■ PROBLEM STATEMENT ■
Below are several entries. Transcribe exactly those lines that fall from the one with "let with_conns conns" through the one with "(Connected ctx _) =>", end lines included.

■ INFORMATION SUPPLIED ■
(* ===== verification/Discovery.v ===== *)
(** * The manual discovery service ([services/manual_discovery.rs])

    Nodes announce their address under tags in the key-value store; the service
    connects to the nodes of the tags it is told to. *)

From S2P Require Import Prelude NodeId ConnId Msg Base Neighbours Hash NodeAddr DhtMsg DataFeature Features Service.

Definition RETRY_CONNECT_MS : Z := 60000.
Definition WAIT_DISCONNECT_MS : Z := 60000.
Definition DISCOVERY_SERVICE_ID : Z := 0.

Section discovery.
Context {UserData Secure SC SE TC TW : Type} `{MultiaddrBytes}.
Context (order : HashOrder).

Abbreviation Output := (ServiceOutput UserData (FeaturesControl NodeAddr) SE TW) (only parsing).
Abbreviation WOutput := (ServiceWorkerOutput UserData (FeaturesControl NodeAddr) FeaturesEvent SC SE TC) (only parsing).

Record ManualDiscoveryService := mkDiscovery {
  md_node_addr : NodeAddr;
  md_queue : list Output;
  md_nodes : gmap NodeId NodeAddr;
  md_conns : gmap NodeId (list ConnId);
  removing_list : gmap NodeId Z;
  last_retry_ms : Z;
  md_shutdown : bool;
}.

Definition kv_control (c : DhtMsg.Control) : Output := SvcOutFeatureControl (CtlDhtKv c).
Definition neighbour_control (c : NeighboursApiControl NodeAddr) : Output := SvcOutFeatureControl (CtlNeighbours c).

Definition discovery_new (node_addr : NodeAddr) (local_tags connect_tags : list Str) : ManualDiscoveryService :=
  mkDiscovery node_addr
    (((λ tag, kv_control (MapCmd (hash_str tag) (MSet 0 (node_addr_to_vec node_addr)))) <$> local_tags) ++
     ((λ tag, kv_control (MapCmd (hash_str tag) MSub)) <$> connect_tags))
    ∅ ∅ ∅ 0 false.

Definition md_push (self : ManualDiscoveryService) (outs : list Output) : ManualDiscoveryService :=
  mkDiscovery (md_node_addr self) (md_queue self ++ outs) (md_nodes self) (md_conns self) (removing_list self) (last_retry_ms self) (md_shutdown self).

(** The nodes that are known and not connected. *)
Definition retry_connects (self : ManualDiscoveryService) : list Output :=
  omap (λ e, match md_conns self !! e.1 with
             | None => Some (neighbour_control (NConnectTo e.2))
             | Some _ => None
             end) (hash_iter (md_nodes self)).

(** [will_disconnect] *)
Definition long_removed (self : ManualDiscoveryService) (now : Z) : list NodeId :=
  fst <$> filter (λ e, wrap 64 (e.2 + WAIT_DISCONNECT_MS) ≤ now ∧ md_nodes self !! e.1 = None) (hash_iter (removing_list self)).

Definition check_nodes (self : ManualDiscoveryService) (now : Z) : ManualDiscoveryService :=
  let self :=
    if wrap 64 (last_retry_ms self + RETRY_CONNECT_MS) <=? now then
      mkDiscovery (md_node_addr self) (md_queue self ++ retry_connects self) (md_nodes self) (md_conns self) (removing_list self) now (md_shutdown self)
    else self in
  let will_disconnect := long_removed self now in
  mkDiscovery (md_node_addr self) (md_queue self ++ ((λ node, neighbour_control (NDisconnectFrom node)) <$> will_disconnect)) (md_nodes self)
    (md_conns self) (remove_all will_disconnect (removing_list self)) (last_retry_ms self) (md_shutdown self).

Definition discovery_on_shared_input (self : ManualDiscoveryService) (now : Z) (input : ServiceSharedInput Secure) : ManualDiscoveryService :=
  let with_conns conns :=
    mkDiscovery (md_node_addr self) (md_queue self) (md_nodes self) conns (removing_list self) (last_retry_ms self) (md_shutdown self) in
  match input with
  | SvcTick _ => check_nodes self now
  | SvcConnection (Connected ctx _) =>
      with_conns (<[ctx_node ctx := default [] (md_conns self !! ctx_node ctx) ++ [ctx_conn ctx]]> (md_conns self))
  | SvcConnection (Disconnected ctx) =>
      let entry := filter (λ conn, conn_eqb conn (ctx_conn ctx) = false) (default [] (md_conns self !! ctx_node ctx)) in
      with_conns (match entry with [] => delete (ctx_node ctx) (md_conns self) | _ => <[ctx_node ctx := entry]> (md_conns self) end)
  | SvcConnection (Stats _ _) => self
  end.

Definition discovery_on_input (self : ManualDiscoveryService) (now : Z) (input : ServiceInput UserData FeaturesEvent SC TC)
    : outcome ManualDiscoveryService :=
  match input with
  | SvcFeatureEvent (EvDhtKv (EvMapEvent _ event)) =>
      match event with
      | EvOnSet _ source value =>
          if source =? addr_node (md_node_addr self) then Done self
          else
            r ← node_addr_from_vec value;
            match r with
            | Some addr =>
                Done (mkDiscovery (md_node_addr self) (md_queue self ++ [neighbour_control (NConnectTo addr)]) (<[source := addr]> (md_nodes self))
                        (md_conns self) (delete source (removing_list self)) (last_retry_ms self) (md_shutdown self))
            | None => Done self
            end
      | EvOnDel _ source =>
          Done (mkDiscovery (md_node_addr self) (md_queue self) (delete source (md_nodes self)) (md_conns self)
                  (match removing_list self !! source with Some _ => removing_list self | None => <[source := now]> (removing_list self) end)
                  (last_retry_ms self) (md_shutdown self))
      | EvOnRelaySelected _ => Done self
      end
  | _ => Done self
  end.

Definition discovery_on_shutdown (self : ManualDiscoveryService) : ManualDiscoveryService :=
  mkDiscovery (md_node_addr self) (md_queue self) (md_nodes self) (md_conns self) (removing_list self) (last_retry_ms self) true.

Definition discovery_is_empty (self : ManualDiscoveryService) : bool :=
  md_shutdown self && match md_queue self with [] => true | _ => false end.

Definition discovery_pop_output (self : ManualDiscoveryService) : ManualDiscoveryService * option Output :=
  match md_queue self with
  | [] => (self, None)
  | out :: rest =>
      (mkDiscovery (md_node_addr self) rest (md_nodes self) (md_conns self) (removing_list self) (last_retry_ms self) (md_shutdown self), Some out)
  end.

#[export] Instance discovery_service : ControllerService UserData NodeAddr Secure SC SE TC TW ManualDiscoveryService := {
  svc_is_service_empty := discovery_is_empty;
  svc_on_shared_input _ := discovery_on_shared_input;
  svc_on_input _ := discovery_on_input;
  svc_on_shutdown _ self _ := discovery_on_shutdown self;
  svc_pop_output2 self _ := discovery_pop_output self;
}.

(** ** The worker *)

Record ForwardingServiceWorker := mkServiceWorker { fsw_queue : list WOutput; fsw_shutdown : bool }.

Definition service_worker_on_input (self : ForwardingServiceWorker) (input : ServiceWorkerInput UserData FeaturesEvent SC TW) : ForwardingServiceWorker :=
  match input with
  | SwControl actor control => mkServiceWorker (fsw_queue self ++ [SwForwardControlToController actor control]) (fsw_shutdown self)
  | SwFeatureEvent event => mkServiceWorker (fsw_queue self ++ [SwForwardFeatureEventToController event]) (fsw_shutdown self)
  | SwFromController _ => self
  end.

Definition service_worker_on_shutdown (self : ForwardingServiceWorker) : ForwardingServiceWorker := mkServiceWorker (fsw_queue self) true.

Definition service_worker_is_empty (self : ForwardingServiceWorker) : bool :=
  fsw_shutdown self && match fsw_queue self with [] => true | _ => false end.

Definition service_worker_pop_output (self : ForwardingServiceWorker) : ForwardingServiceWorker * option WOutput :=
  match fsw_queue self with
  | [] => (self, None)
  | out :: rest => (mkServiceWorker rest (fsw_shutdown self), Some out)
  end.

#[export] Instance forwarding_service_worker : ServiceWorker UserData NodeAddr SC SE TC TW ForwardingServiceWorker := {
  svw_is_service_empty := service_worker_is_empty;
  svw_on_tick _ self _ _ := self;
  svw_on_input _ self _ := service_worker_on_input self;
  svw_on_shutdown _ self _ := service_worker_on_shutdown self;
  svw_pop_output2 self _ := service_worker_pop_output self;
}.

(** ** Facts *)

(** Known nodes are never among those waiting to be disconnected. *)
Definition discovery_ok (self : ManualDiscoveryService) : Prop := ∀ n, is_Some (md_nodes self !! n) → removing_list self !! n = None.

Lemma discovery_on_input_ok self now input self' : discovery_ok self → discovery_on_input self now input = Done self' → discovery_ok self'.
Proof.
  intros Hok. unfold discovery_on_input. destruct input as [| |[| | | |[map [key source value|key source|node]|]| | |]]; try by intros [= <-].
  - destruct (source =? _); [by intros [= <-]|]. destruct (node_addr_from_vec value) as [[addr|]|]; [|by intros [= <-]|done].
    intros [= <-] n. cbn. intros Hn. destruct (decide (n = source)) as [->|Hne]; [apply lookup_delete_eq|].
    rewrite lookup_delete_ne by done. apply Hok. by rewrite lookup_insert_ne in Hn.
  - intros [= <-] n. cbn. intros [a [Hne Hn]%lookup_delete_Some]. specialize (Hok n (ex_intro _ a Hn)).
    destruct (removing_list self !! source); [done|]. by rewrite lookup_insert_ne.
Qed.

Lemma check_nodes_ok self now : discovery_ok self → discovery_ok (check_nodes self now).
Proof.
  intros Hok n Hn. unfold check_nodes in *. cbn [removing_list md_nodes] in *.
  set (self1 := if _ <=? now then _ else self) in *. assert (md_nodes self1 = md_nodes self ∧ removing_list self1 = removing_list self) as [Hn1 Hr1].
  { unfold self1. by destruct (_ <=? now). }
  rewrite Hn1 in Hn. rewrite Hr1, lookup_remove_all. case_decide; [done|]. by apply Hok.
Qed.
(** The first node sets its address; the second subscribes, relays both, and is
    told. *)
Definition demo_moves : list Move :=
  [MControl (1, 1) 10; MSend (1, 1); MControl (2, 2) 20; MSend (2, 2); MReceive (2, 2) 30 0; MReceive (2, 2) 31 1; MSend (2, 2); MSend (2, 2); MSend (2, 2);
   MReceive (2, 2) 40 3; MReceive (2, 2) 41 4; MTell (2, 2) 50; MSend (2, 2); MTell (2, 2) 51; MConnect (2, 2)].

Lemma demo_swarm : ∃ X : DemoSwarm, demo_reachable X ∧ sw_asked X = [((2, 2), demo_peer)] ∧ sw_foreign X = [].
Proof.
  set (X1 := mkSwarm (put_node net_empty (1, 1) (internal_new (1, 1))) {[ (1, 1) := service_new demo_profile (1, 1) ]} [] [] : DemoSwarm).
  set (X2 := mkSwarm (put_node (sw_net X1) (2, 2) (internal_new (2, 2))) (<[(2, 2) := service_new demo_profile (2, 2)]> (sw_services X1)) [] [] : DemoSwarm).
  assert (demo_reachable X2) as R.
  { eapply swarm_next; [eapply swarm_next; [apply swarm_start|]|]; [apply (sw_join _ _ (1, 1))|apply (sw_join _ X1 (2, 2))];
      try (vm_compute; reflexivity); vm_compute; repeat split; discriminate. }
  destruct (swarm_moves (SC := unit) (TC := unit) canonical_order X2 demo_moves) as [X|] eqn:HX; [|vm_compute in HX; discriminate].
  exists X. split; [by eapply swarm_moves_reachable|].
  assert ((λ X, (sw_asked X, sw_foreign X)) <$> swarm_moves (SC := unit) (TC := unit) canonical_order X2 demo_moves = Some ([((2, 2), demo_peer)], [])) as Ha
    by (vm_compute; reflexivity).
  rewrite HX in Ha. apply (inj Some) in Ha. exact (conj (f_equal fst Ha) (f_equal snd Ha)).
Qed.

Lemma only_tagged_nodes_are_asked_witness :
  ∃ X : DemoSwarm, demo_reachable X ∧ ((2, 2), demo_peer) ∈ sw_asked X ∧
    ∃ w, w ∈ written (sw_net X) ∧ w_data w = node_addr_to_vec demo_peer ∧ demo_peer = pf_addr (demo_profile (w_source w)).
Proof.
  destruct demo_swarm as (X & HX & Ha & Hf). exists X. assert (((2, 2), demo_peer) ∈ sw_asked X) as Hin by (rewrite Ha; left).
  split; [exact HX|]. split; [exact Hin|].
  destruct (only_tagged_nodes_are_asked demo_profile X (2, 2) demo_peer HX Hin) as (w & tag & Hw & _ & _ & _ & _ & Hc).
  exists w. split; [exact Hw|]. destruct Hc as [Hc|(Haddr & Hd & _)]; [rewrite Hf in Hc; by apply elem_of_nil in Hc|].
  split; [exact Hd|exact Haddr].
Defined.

■ YOUR SOLUTION ■
  let with_conns conns :=
    mkDiscovery (md_node_addr self) (md_queue self) (md_nodes self) conns (removing_list self) (last_retry_ms self) (md_shutdown self) in
  match input with
  | SvcTick _ => check_nodes self now
  | SvcConnection (Connected ctx _) =>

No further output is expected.